Why BRAC Publishes a Failure Report Not a Learning Report

The Loudest question that we at BRAC are asked when working on our annual Failure Report is always: “Why not just call it a learning report?”

After years of writing this report, we have noticed that the aversion to mention the word ‘failure’ still persists. The word remains stigmatised, and we are adamant that we must break this framing.

We must do so because ‘we failed, but we will learn from this’ should not be a scary thing to say. Sure, failure has costs – but until we have tried an approach and failed, we can never say that we have true contextual proof that something will not work.

The far bigger risk, according to us, is playing it safe.
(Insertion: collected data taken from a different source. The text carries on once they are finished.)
(** ** Encoder inputs *)

(** The [for] loop over the inputs in the window; [hashes] and [embeds] are the
    trackers of this request, [acc] the inputs to schedule. *)
Fixpoint encoder_loop (idxs : list nat) (request : Request) (num_computed_tokens shift : Z)
    (num_new_tokens budget embeds : Z) (hashes : gset string) (acc : list nat)
    : Sch (list nat * Z * Z) :=
  match idxs with
  | [] => mret (acc, num_new_tokens, budget)
  | i :: rest =>
      f ← of_opt IndexError (mm_features request !! i);
      let start_pos := offset (mm_position f) in
      let num_encoder_tokens := pr_length (mm_position f) in
      let num_encoder_embeds := get_num_embeds (mm_position f) in
      let continue :=
        encoder_loop rest request num_computed_tokens shift num_new_tokens budget embeds hashes acc in
      if cf_is_encoder_decoder cf && (0 <? num_computed_tokens)
      then _ ← massert (start_pos =? 0); continue
      else
        present ← (if cf_is_encoder_decoder cf then mret false
                   else if bool_decide (identifier f ∈ hashes) then mret true
                   else enc_check_and_update_cache request i);
        if (present : bool) then continue
        else if cf_disable_chunked_mm_input cf && (num_computed_tokens <? start_pos)
                && (num_computed_tokens + num_new_tokens <? start_pos + num_encoder_tokens)
        then mret (acc, Z.max 0 (start_pos - (num_computed_tokens + shift)), budget)
        else
          fits ← enc_can_allocate request i budget embeds;
          if negb fits
          then mret (acc, (if num_computed_tokens + shift <? start_pos
                           then start_pos - (num_computed_tokens + shift) else 0), budget)
          else
            let start_idx_rel := Z.max 0 (num_computed_tokens - start_pos) in
            let end_idx_rel := Z.min num_encoder_tokens (num_computed_tokens + num_new_tokens - start_pos) in
            '(curr_start, curr_end) ←
              of_res (get_embeds_indices_in_range (mm_position f) start_idx_rel end_idx_rel);
            if curr_end - curr_start =? 0 then continue
            else
              encoder_loop rest request num_computed_tokens shift num_new_tokens
                (budget - num_encoder_embeds) (embeds + num_encoder_embeds)
                ({[ identifier f ]} ∪ hashes) (acc ++ [i])
  end.

(** The inputs to schedule, the number of tokens that remain possible, and the
    compute budget left. *)
Definition _try_schedule_encoder_inputs (request : Request)
    (num_computed_tokens num_new_tokens encoder_compute_budget shift_computed_tokens : Z)
    : Sch (list nat * Z * Z) :=
  if (num_new_tokens =? 0) || negb (has_encoder_inputs request)
  then mret ([], num_new_tokens, encoder_compute_budget)
  else
    '(lo, hi) ← of_res (get_mm_features_in_window (mm_features request) num_computed_tokens
                          (num_computed_tokens + num_new_tokens + shift_computed_tokens));
    let lo := if cf_is_encoder_decoder cf then 0%nat else lo in
    encoder_loop (seq lo (hi - lo)) request num_computed_tokens shift_computed_tokens
      num_new_tokens encoder_compute_budget 0 ∅ [].

(** [shift_computed_tokens=1 if self.use_eagle else 0], when there are inputs *)
Definition encoder_inputs (request : Request) (num_computed_tokens num_new_tokens budget : Z)
    : Sch (list nat * Z * Z) :=
  if has_encoder_inputs request
  then _try_schedule_encoder_inputs request num_computed_tokens num_new_tokens budget
         (if use_eagle cf then 1 else 0)
  else mret ([], num_new_tokens, budget).

(** [for i in inputs: self.encoder_cache_manager.allocate(request, i)] *)
Definition allocate_encoder_inputs (i : Z) (inputs : list nat) (new_budget : Z) (st : StepState)
    : Sch StepState :=
  match inputs with
  | [] => mret st
  | _ =>
      r ← obj i;
      _ ← for_each inputs (enc_allocate r);
      mret (st_set_enc_budget new_budget
              (st_set_enc_inputs (dict_set (request_id r) inputs (st_enc_inputs st)) st))
  end.

(** ** Blocks *)

(** [self.kv_cache_manager.allocate_slots(request, ...)] *)
Definition allocate_slots (i : Z) (num_new_tokens num_new_computed_tokens : Z)
    (new_computed_blocks : option KVCacheBlocks) (lookahead ext : Z) (delay : bool)
    (num_encoder_tokens : Z) (full_sequence_must_fit : bool) (reserved_blocks : Z)
    : Sch (option KVCacheBlocks) :=
  r ← obj i;
  '(o, r') ← on_kv (KVManager.allocate_slots r num_new_tokens num_new_computed_tokens new_computed_blocks
                      lookahead ext delay num_encoder_tokens full_sequence_must_fit reserved_blocks);
  _ ← set_obj i r'; mret o.

(** ** Preemption *)
Definition _preempt_request (i : Z) : Sch () :=
  r ← obj i;
  _ ← massert (bool_decide (status r = RUNNING));
  _ ← on_kv (KVManager.free r);
  _ ← enc_free set_iter r;
  _ ← modify (λ s, sc_set_inflight_prefills (sc_inflight_prefills s ∖ {[ i ]}) s);
  _ ← upd i (set_status PREEMPTED);
  _ ← upd i (set_num_computed_tokens 0);
  _ ← upd i (set_spec_token_ids []);
  _ ← upd i (λ r, set_num_preemptions (num_preemptions r + 1) r);
  q_prepend Waiting i.

(** [max(l, key=...)]: the first of the greatest elements. *)
Fixpoint max_by (gt : Z → Z → bool) (best : Z) (l : list Z) : Z :=
  match l with
  | [] => best
  | x :: l' => max_by gt (if gt x best then x else best) l'
  end.

(** [(r.priority, r.arrival_time)] of the one is greater. *)
Definition victim_gt (objs : gmap Z Request) (a b : Z) : bool :=
  match objs !! a, objs !! b with
  | Some x, Some y =>
      (priority y <? priority x) || ((priority y =? priority x) && (arrival_time y <? arrival_time x))
  | _, _ => false
  end.

(** What a scheduled request had been given in this step is given back. *)
Definition unschedule (p : Z) (st : StepState) : Sch StepState :=
  r ← obj p;
  let rid := request_id r in
  l ← of_res (list_remove Z.eqb p (st_running st));
  n ← of_opt KeyError (dict_get rid (st_num st));
  _ ← of_opt KeyError (dict_get rid (st_blocks st));
  embeds ← mapM_ (λ i, of_res (get_num_encoder_embeds r i)) (default [] (dict_get rid (st_enc_inputs st)));
  mret (mkStep (st_new st) (st_resumed st) l (st_preempted st)
          (dict_del rid (st_blocks st)) (dict_del rid (st_num st)) (st_budget st + n)
          (dict_del rid (st_enc_inputs st)) (st_enc_budget st + foldr Z.add 0 embeds)
          (dict_del rid (st_spec st)) (st_index st - 1) (st_loras st)).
Without daring to fail, there is no real innovation, or change. Thus, we must keep trying and failing, and we must keep learning and innovating.

Failure does not denote the end of the story. Every failure represents a chance to do better.

As an organisation with innovation at the centre of its work, there is no choice but to encourage failing fast and failing forward. The goal of these reports has historically been to highlight that even organisations as large as BRAC run into failure from time to time.

In fact, we want to say that it has to do so.

No one can claim to have achieved great change without daring to risk failure. This year, we will take you through four stories. Some stories are about us missing the mark in brave new attempts. Some are about us learning big things from small mistakes. All of them are important to share.

Our hope is that this Failure Report will guide you to not repeat the same mistakes. But you probably will fail in other ways. Because if you want to be innovators, fail you must, learn you must, and share you must.

The introduction to the BRAC Failure Report for 2023.